Rearrangement of a large novel Pseudomonas aeruginosa gene island in strains isolated from a patient developing ventilator-associated pneumonia.

Bacterial gene islands add to the genetic repertoire of opportunistic pathogens. Here, we perform comparative analyses of three Pseudomonas aeruginosa strains isolated sequentially over a 3-week period from a patient with ventilator-associated pneumonia (VAP) who received clindamycin and piperacillin-tazobactam as part of their treatment regime. While all three strains appeared to be clonal by standard pulsed-field gel electrophoresis, whole-genome sequencing revealed subtle alterations in the chromosomal organization of the last two strains; specifically, an inversion event within a novel 124-kb gene island (PAGI 12) composed of 137 open reading frames [ORFs]. Predicted ORFs in the island included metabolism and virulence genes.

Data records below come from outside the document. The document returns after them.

(** A CRC that is added to the report under way is the last one. *)
Lemma wp_bcr_add now n s R K (Q : unit → ion → Prop) :
  rinv s R K → 0 ≤ n < SLASH_CRCS_PER_BMAP →
  (∀ cur m nb ready, rinv (io_with_bcrs s cur m nb ready (io_crud s) (io_rpcs s)) R (λ k, k = n ∨ K k) →
     Q tt (io_with_bcrs s cur m nb ready (io_crud s) (io_rpcs s))) →
  wp (bcr_add now n (crc64_slvr (fslab bno (io_file s) n))) Q s.
Proof.
  intros [Hnd Hfr Hdom Hok Hcur Hfly Hsent Hlast] Hn HQ. unfold bcr_add. wp_step. wp_step.
  set (c := crc64_slvr _) in *. destruct (io_bcr s) as [b|] eqn:Hb.
  - destruct (Hcur b eq_refl) as [Hend Hlen]. apply last_Some in Hend as [l Hl].
    assert (Hbr : b ∈ io_ready s) by (rewrite Hl; apply elem_of_app; right; by left).
    destruct (proj2 (Hdom b) Hbr) as [x Hx]. specialize (Hlen x Hx). pose proof (Hok b x Hx) as Hrep.
    assert (Hbl : b ∉ l) by (rewrite Hl in Hnd; apply NoDup_app in Hnd as (_ & Hd & _); intros Hin; apply (Hd b Hin); by left).
    wp_step. eapply wp_getBcr; [done|]. wp_step. wp_step; [by apply Z.ltb_lt|]. wp_step.
    set (cs := bcr_store (bcr_crcs x) n c). apply HQ.
    assert (Hcs : report_ok cs) by (by apply bcr_store_ok).
    split; cbn [io_with_bcrs io_bcr io_bcrs io_nbcr io_ready io_crud io_rpcs io_file]; try done.
    + intros k. destruct (decide (k = b)) as [->|]; [|by rewrite lookup_insert_ne]. rewrite lookup_insert_eq. split; [done|by eexists].
    + intros k y. destruct (decide (k = b)) as [->|]; [|rewrite lookup_insert_ne by done; apply Hok]. rewrite lookup_insert_eq. by intros [= <-].
    + intros k. destruct (Z.eqb_spec (Z.of_nat (length cs)) MAX_BMAP_INODE_PAIRS) as [|Hne]; [done|]. intros [= <-].
      split; [rewrite Hl; by rewrite last_snoc|]. intros y. rewrite lookup_insert_eq. intros [= <-]. simpl. destruct Hcs as [? _]. lia.
    + destruct Hfly as [?|(k & l' & ? & ? & ? & Hk)]; [by left|right]. exists k, l'. split; [done|]. split; [done|]. split; [done|]. destruct (_ =? _); [done|]. congruence.
    + assert (Hold : pending (io_bcrs s) (io_ready s) = pending (io_bcrs s) l ++ [bcr_crcs x]) by (rewrite Hl; by apply pending_snoc).
      rewrite Hold in Hlast. rewrite Hl, (pending_snoc _ l b _ (lookup_insert_eq _ _ _)).
      rewrite (pending_ext _ (io_bcrs s) l) by (intros k Hk; apply lookup_insert_ne; by intros ->).
      intros k Hk. rewrite concat_app in *. simpl in *. rewrite app_nil_r in *. rewrite (assoc (++)), last_crc_app_l. unfold cs. rewrite bcr_store_last by apply Hrep.
      destruct (Z.eqb_spec n k) as [<-|Hne]; [done|]. destruct Hk as [->|Hk]; [done|]. specialize (Hlast k Hk). by rewrite (assoc (++)), last_crc_app_l in Hlast.
  - unfold bcr_ready_add. wp_step. apply HQ. set (x := {| bcr_age := now; bcr_crcs := _ |}). set (b := io_nbcr s).
    assert (Hbr : b ∉ io_ready s) by (intros Hin%Hfr; unfold b in Hin; lia).
    split; cbn [io_with_bcrs io_bcr io_bcrs io_nbcr io_ready io_crud io_rpcs io_file]; try done.
    + apply NoDup_app. split; [done|]. split; [|apply NoDup_singleton]. intros k Hk ->%list_elem_of_singleton. done.
    + intros k [Hk%Hfr| ->%list_elem_of_singleton]%elem_of_app; unfold b in *; lia.
    + intros k. rewrite elem_of_app, list_elem_of_singleton. destruct (decide (k = b)) as [->|].
      * rewrite lookup_insert_eq. split; [by right|by eexists].
      * rewrite lookup_insert_ne, Hdom by done. tauto.
    + intros k y. destruct (decide (k = b)) as [->|]; [|rewrite lookup_insert_ne by done; apply Hok]. rewrite lookup_insert_eq. intros [= <-]. by apply bcr_new_ok.
    + intros k [= <-]. split; [by rewrite last_snoc|]. intros y. rewrite lookup_insert_eq. intros [= <-]. done.
    + destruct Hfly as [?|(k & l' & ? & Hrd & ? & Hk)]; [by left|right]. exists k, (l' ++ [b]). split; [done|]. split; [by rewrite Hrd|]. split; [done|].
      intros [= <-]. apply Hbr. rewrite Hrd. by left.
    + rewrite (pending_snoc _ _ b _ (lookup_insert_eq _ _ _)).
      rewrite (pending_ext _ (io_bcrs s) (io_ready s)) by (intros k Hk; apply lookup_insert_ne; by intros ->).
      intros k Hk. rewrite concat_app. simpl. rewrite (assoc (++)), last_crc_app_l. change [{| crc := c; slot := n |}] with ([] ++ [{| crc := c; slot := n |}]).
      rewrite last_crc_snoc. cbn [slot crc]. destruct (Z.eqb_spec n k) as [<-|Hne]; [done|]. destruct Hk as [->|Hk]; [done|]. by apply Hlast.
Qed.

Overexpression of a gene island-borne putative ß-lactamase gene was observed following piperacillin-tazobactam exposure and only in those strains that had undergone the inversion event, indicating altered gene regulation following genomic remodeling. Examination of a separate cohort of 76 patients with VAP for integration at this tRNA(lys) recombination site demonstrated that patients exhibiting evidence of integration at this site had significantly higher 28-day mortality. These findings provide evidence that P. aeruginosa can integrate, rapidly remodel, and express exogenous genes, which likely contributes to its fitness in a clinical setting.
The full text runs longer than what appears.